Ansaldo STS prolongera la ligne 6 du métro de Naples
Le 22 juin, Ansaldo STS a annoncé avoir remporté un contrat de 160,5 millions d’euros pour le prolongement la ligne 6 du métro de Naples. Ansaldo STS, à qui la commune de Naples a octroyé la concession pour l’étude et la réalisation des ouvrages d’art de cette ligne actuellement en service entre Mostra et Mergellina, sera responsable de la construction du tunnel entre Mostra et l’ex-arsenal de via Campegna, de la réalisation du dépôt et centre de maintenance du parc destiné au service Mostra – Municipio (6,5 km desservant 8 stations), de l’achèvement des stations Arco Mirelli et Chiaia, de la construction du tronçon Mergellina – Municipio et de la fourniture du matériel roulant.

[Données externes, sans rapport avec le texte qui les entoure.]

(* ===== verification/NetDomain.v ===== *)
(** * Hosts and domain patterns ([network-proxy/src/policy.rs])

    The hosts of requests and the patterns of the allow and deny lists are
    brought to one form before they are compared.  Patterns are compiled to
    globs for requests, and decoded to [DomainPattern]s when a configuration is
    checked against the managed one.  The [globset] crate and the host parser of
    the [url] crate are classes. *)
From stdpp Require Import strings.
From S2P Require Import Prelude RustStr NetAddr.

(** An [anyhow::Error]: its contexts, outermost first, and the root message. *)
Definition anyhow : Type := list str.
Definition with_context {A} (c : str) (r : result anyhow A) : result anyhow A := map_err (cons c) r.

(** [str::trim_end_matches(c)], [split_once] with a string. *)
Definition trim_end_char (c : char) (s : str) : str := trim_end_matches (N.eqb c) s.
Definition split_once_str (p s : str) : option (str * str) :=
  match find p s with Some i => Some (take i s, drop (i + length p) s) | None => None end.

(** ** Hosts *)

Definition normalize_ip_literal (host : str) : option str :=
  if bool_decide (is_Some (parse_ip host)) then Some host
  else find_map (λ delimiter,
    match split_once_str delimiter host with
    | Some (ip, scope) => if bool_decide (is_Some (parse_ip ip)) then Some (ip ++ lit "%" ++ scope) else None
    | None => None
    end) [lit "%25"; lit "%"].
Definition normalize_dns_host_or_ip_literal (host : str) : str :=
  let host := trim_end_char (chr ".") (to_ascii_lowercase host) in
  default host (normalize_ip_literal host).
Definition count_char (c : char) (s : str) : nat := length (filter (λ d, d = c) s).
Definition normalize_host (host : str) : str :=
  let host := trim host in
  match (if starts_with (lit "[") host then find (lit "]") host else None) with
  | Some e => normalize_dns_host_or_ip_literal (take (e - 1) (drop 1 host))
  | None =>
      if (count_char (chr ":") host =? 1)%nat
      then normalize_dns_host_or_ip_literal (default [] (head (split (chr ":") host)))
      else normalize_dns_host_or_ip_literal host
  end.

(** [Host]: a normalised host that is not empty. *)
Definition Host_parse (input : str) : option str :=
  let normalized := normalize_host input in if str_eqb normalized [] then None else Some normalized.

Definition unscoped_ip_literal (host : str) : option str :=
  match split_once (chr "%") host with
  | Some (ip, _) => if bool_decide (is_Some (parse_ip ip)) then Some ip else None
  | None => None
  end.
Definition is_loopback_host (host : str) : bool :=
  let host := default host (unscoped_ip_literal host) in
  if str_eqb host (lit "localhost") then true
  else match parse_ip host with Some ip => is_loopback ip | None => false end.

Example normalize_host_examples :
  normalize_host (lit "  ExAmPlE.CoM  ") = lit "example.com" ∧ normalize_host (lit "example.com:1234") = lit "example.com" ∧
  normalize_host (lit "2001:db8::1") = lit "2001:db8::1" ∧ normalize_host (lit "EXAMPLE.COM.:443") = lit "example.com" ∧
  normalize_host (lit "[::1]:443") = lit "::1" ∧ normalize_host (lit "fe80::1%25LO0") = lit "fe80::1%lo0".
Proof. by vm_compute. Qed.

(** ** Patterns *)

Definition normalize_pattern (pattern : str) : str :=
  let pattern := trim pattern in
  if str_eqb pattern (lit "*") then lit "*"
  else match strip_prefix (lit "**.") pattern with
       | Some domain => lit "**." ++ normalize_host domain
       | None => match strip_prefix (lit "*.") pattern with
                 | Some domain => lit "*." ++ normalize_host domain
                 | None => normalize_host pattern
                 end
       end.

Inductive DomainPattern : Type := ApexAndSubdomains (d : str) | SubdomainsOnly (d : str) | Exact (d : str).
#[global] Instance DomainPattern_eq_dec : EqDecision DomainPattern.
Proof. solve_decision. Defined.

Definition parse_domain (domain : str) (build : str → DomainPattern) : DomainPattern :=
  let domain := trim domain in if str_eqb domain [] then Exact [] else build domain.
Definition DomainPattern_parse (input : str) : DomainPattern :=
  let input := trim input in
  if str_eqb input [] then Exact []
  else match strip_prefix (lit "**.") input with
       | Some domain => parse_domain domain ApexAndSubdomains
       | None => match strip_prefix (lit "*.") input with
                 | Some domain => parse_domain domain SubdomainsOnly
                 | None => Exact input
                 end
       end.
Definition expand_domain_pattern (pattern : str) : list str :=
  match DomainPattern_parse pattern with
  | Exact domain => [domain]
  | SubdomainsOnly domain => [lit "?*." ++ domain]
  | ApexAndSubdomains domain => [domain; lit "?*." ++ domain]
  end.
Definition is_global_wildcard_domain_pattern (pattern : str) : bool :=
  existsb (λ candidate, str_eqb candidate (lit "*")) (expand_domain_pattern (normalize_pattern pattern)).

(** [globset]: [GlobBuilder::new(p).case_insensitive(true).build()], the set of
    some globs, and matching with a set and with one glob. *)
Class GlobCrate (Glob GlobSet : Type) : Type := {
  glob_build : str → result str Glob;
  globset_build : list Glob → result str GlobSet;
  is_match : GlobSet → str → bool;
  glob_is_match : Glob → str → bool;
}.

Section Globs.
Context `{GC : GlobCrate Glob GlobSet}.

Inductive GlobalWildcard : Type := AllowGlobal | RejectGlobal.
#[global] Instance GlobalWildcard_eq_dec : EqDecision GlobalWildcard.
Proof. solve_decision. Defined.

Definition unsupported_wildcard : anyhow :=
  [lit "unsupported global wildcard domain pattern " ++ [34%N] ++ lit "*" ++ [34%N] ++
   lit "; use exact hosts or scoped wildcards like *.example.com or **.example.com"].

(** The candidates of a pattern that were not seen before. *)
Fixpoint add_candidates (candidates : list str) (seen : list str) (globs : list Glob) :
    result anyhow (list str * list Glob) :=
  match candidates with
  | [] => Ok (seen, globs)
  | candidate :: rest =>
      if bool_decide (candidate ∈ seen) then add_candidates rest seen globs
      else match glob_build candidate with
           | Err e => Err [lit "invalid glob pattern: " ++ candidate; e]
           | Ok glob => add_candidates rest (candidate :: seen) (globs ++ [glob])
           end
  end.
Fixpoint add_patterns (global_wildcard : GlobalWildcard) (patterns : list str) (seen : list str) (globs : list Glob) :
    result anyhow (list Glob) :=
  match patterns with
  | [] => Ok globs
  | pattern :: rest =>
      if bool_decide (global_wildcard = RejectGlobal) && is_global_wildcard_domain_pattern pattern
      then Err unsupported_wildcard
      else let? (seen, globs) := add_candidates (expand_domain_pattern (normalize_pattern pattern)) seen globs in
           add_patterns global_wildcard rest seen globs
  end.
Definition compile_globset_with_policy (patterns : list str) (global_wildcard : GlobalWildcard) : result anyhow GlobSet :=
  let? globs := add_patterns global_wildcard patterns [] [] in map_err (λ e, [e]) (globset_build globs).
Definition compile_allowlist_globset (patterns : list str) := compile_globset_with_policy patterns AllowGlobal.
Definition compile_denylist_globset (patterns : list str) := compile_globset_with_policy patterns RejectGlobal.
End Globs.

(** ** Patterns of a managed configuration *)

Definition normalize_domain (domain : str) : str := to_ascii_lowercase (trim_end_char (chr ".") domain).
Definition domain_eq (left right : str) : bool := str_eqb (normalize_domain left) (normalize_domain right).
Definition is_subdomain_or_equal (child parent : str) : bool :=
  let child := normalize_domain child in
  let parent := normalize_domain parent in
  if str_eqb child parent then true else ends_with (lit "." ++ parent) child.
Definition is_strict_subdomain (child parent : str) : bool :=
  let child := normalize_domain child in
  let parent := normalize_domain parent in
  negb (str_eqb child parent) && ends_with (lit "." ++ parent) child.

Definition allows (self candidate : DomainPattern) : bool :=
  match self with
  | Exact domain =>
      match candidate with Exact candidate => domain_eq candidate domain | _ => false end
  | SubdomainsOnly domain =>
      match candidate with
      | Exact candidate => is_strict_subdomain candidate domain
      | SubdomainsOnly candidate => is_subdomain_or_equal candidate domain
      | ApexAndSubdomains candidate => is_strict_subdomain candidate domain
      end
  | ApexAndSubdomains domain =>
      match candidate with
      | Exact candidate | SubdomainsOnly candidate | ApexAndSubdomains candidate => is_subdomain_or_equal candidate domain
      end
  end.

(** [url::Host::parse(s)], printed. *)
Class UrlHost : Type := url_host_parse : str → option str.

Section Constraints.
Context {UH : UrlHost}.

Definition parse_domain_for_constraints (domain : str) : str :=
  let domain := trim_end_char (chr ".") (trim domain) in
  if str_eqb domain [] then []
  else
    let host := if starts_with (lit "[") domain && ends_with (lit "]") domain
                then take (length domain - 2) (drop 1 domain) else domain in
    if contains_char (chr "*") host || contains_char (chr "?") host || contains_char (chr "%") host then domain
    else default [] (url_host_parse host).
Definition parse_for_constraints (input : str) : DomainPattern :=
  let input := trim input in
  if str_eqb input [] then Exact []
  else match strip_prefix (lit "**.") input with
       | Some domain => ApexAndSubdomains (parse_domain_for_constraints domain)
       | None => match strip_prefix (lit "*.") input with
                 | Some domain => SubdomainsOnly (parse_domain_for_constraints domain)
                 | None => Exact (parse_domain_for_constraints input)
                 end
       end.
End Constraints.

Le TGV Paris Turin Milan risque dêtre arrêté à la frontière
Le TGV franco-italien Paris – Turin – Milan risque d’être arrêté à la frontière faute d’homologation du matériel en Italie à compter du 1er juillet. Si bien que la SNCF a interrompu les réservations au-delà de cette date, a indiqué à l’AFP une porte-parole de la SNCF jeudi 17 juin. « Nous avons un problème de mise en conformité des rames TGV aux nouvelles normes italiennes », les trains ayant pour l’instant le droit de rouler en Italie jusqu’au 30 juin, a précisé la porte-parole, rappelant qu’une mésaventure similaire s’était déjà produite l’an dernier. « Du coup, nous ne sommes pas en mesure de prendre de réservations pour des destinations au-delà de la frontière après le 1er juillet », a-t-elle ajouté. Les trains de voyageurs franco-italiens sont assurés par Artesia, associant la SNCF et Trenitalia. Mais les relations entre les deux partenaires sont très tendues depuis l’annonce de l’entrée de la SNCF au capital de NTV, qui doit lancer l’an prochain des trains à grande vitesse en Italie face à Trenitalia qui en retour, a annoncé sa prochaine arrivée sur les rails français, en concurrence avec les trains d’Artesia.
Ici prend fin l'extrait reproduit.